BEST THANGS POPPIN’

youngdro.jpgComing up as a part of a successful rapper’s crew is not necessarily a guarantee of success. (Just ask the St. Lunatics. Or Flipmode Squad.) Djuan “Young Dro” Hart, though, is making the most of the who-you-know world of hip-hop. Having grown up in Atlanta’s Bankhead section a close friend of adolescent rap star Chris “Daddy Mack” Smith (one-half of the duo Kris Kross), the 28-year-old MC is now riding his affiliation with reigning hip-hop royalty T.I. to the top of the charts.

The first time most people saw Dro was in the “Nothin’-but-a-‘G’-thing”-meets-ATL clip for his breakout single, “Shoulder Lean.” Head to toe in Ralph Lauren, Dro immediately set himself apart from his peers, delivering vivid lines like, “Suicide doors/Brown Rover look like pork ’n’ beans/Everybody know me in the club ’cause they smokin’ me.” His languid flow and colorful wordplay took the South by storm—and the rest of the country was soon to follow. “One day we was on the road with Tip,” he says, “and I think it was like 30,000 people [in the arena]. And, man, everybody was leaning. I don’t think it was no money that I’ve made that could pay for that moment.”

“Shoulder Lean” went on to earn an RIAA platinum certification.

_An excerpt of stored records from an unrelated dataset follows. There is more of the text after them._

Lemma split_loop_bounded merge_sep recurse splits : forall final good,
  Forall bounded final ->
  Forall (fun s => s <> [] /\ zlen s <= chunk_size cfg)%Z good ->
  Forall (fun s => s <> []) splits ->
  (forall s, In s splits -> (chunk_size cfg <= zlen s)%Z ->
     match recurse with
     | None => bounded s
     | Some r => exists out, r s = Ok out /\ Forall bounded out
     end) ->
  exists out, split_loop cfg merge_sep recurse final good splits = Ok out
              /\ Forall bounded out.
Proof.
  induction splits as [|s rest IH]; intros final good Hf Hg Hne Hrec; simpl.
  - by apply flush_bounded.
  - inversion Hne as [|? ? Hs Hrest]; subst.
    destruct (zlen s <? chunk_size cfg)%Z eqn:Hlt.
    + apply IH; [done| |done|intros p Hp; apply Hrec; by right].
      apply Forall_app. split; [done|].
      constructor; [split; [done|lia]|constructor].
    + destruct (flush_bounded merge_sep final good Hf Hg) as (f1 & -> & Hf1). simpl.
      assert (Hmore : exists more,
                 match recurse with None => Ok [s] | Some r => r s end = Ok more
                 /\ Forall bounded more).
      { specialize (Hrec s (or_introl eq_refl) ltac:(lia)).
        destruct recurse; [done|]. eexists. split; [done|]. by constructor. }
      destruct Hmore as (more & -> & Hmore). simpl.
      apply IH; [apply Forall_app; auto|constructor|done|intros p Hp; apply Hrec; by right].
Qed.

Lemma split_with_bounded text sep recurse :
  (forall s, (chunk_size cfg <= zlen s)%Z ->
     In s (split_text_with_regex text sep (keep_separator cfg)) ->
     match recurse with
     | None => bounded s
     | Some r => exists out, r s = Ok out /\ Forall bounded out
     end) ->
  exists out, split_with cfg text sep recurse = Ok out /\ Forall bounded out.
Proof.
  intros H. unfold split_with.
  apply split_loop_bounded;
    [constructor|constructor|apply split_text_with_regex_nonempty|].
  intros s Hs Hle. by apply H.
Qed.

(** With the empty separator every piece is one character, which fits
    because [chunk_size >= 1]. *)
Lemma split_with_chars_bounded text :
  exists out, split_with cfg text [] None = Ok out /\ Forall bounded out.
Proof.
  apply split_with_bounded. intros s _ Hin.
  pose proof (proj1 (List.Forall_forall _ _) (split_text_with_regex_chars text _) s Hin).
  cbn in *. unfold bounded, zlen. lia.
Qed.

Lemma split_text_rec_bounded seps : forall lastsep text,
  In [] seps ->
  exists out, split_text_rec cfg lastsep seps text = Ok out /\ Forall bounded out.
Proof.
  induction seps as [|s rest IH]; intros lastsep text Hin; [done|]. simpl.
  case_bool_decide as Hs; [apply split_with_chars_bounded|].
  assert (Hrest : In [] rest) by (destruct Hin; [congruence|done]).
  destruct (py_contains text s); [|by apply IH].
  destruct rest as [|r rs]; [done|].
  apply split_with_bounded. intros p _ _. apply IH. exact Hrest.
Qed.

(** Hard upper bound on chunk size: for every configuration the
    constructor accepts and every separator list containing [""],
    [split_text] returns (it raises nothing) and every chunk it returns
    is at most [chunk_size] characters long. *)
Theorem split_text_bounded text :
  In [] (separators cfg) ->
  exists out, split_text cfg text = Ok out
              /\ Forall (fun c => zlen c <= chunk_size cfg)%Z out.
Proof.
  intros Hin. unfold split_text.
  destruct (separators cfg) as [|s0 ss] eqn:E; [done|].
  by apply split_text_rec_bounded.
Qed.

End SplitProofs.

(** *** A text shorter than a chunk *)

Section ShortText.
Context (cfg : splitter).
Hypothesis Hkeep : keep_separator cfg = true.

(** Pieces that fit together in one window are all added to it: the
    loop never emits and never drops. *)
Lemma merge_loop_fits cur splits :
  (zlen (concat cur) + zlen (concat splits) <= chunk_size cfg)%Z ->
  merge_loop cfg [] (mkMerge [] cur (zlen (concat cur))) splits
  = Ok (mkMerge [] (cur ++ splits) (zlen (concat (cur ++ splits)))).
Proof.
  revert cur. induction splits as [|d rest IH]; intros cur Hfit; cbn [merge_loop].
  - by rewrite app_nil_r.
  - cbn [concat] in Hfit. rewrite zlen_app in Hfit.
    pose proof (zlen_nonneg (concat rest)).
    assert (Z0 : (if cur is [] then 0 else zlen (@nil N))%Z = 0%Z) by (by destruct cur).
    unfold merge_step. cbn [m_total m_cur m_docs]. rewrite Z0.
    rewrite (proj2 (Z.ltb_ge _ _)) by lia. cbn [andb rbind m_docs m_cur m_total]. rewrite Z0.
    replace (zlen (concat cur) + zlen d + 0)%Z with (zlen (concat (cur ++ [d])))
      by (rewrite concat_app, zlen_app; cbn [concat]; rewrite app_nil_r; lia).
    rewrite IH by (rewrite concat_app, !zlen_app; cbn [concat]; rewrite app_nil_r; lia).
    by rewrite <- app_assoc.
Qed.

Behind that and second single “Rubberband Banks,” Dro’s Grand Hustle/Atlantic Records debut, Best Thang Smokin’, sold 335,000 copies by the end of 2006. And after bodying guest appearances on remixes for Jim Jones’ “We Fly High” and T.I.’s “Top Back,” the protégé has proven himself a fixture in the game.

Keeping the ball rolling, Dro is set to drop his sophomore effort, Young and Restless, in early 2008. While he promises more of the off-the-wall banter his fans expect, Dro says he’s digging deeper on this album, getting personal, discussing real-life situations with girls and some of the problems that come with life in the hip-hop big leagues. At the same time, he’s stepping up his commercial effort. “Every time we record, we trying to do singles,” he says. “I’m picturing videos for everything I’m spitting right now.” T.I. confirms it: “Young and Restless is primed up to be better than Best Thang Smokin’ by far.”

But while the King has spoken, and bestowed his golden touch, Dro wants it known: He’s his own man, with his own plan and his own style. “When I used to write a long time ago,” he says, “I was like, I am not going to write like nobody around where I rap at. It had to stand out. I felt like, let’s start rapping and let these people know we know how to talk.”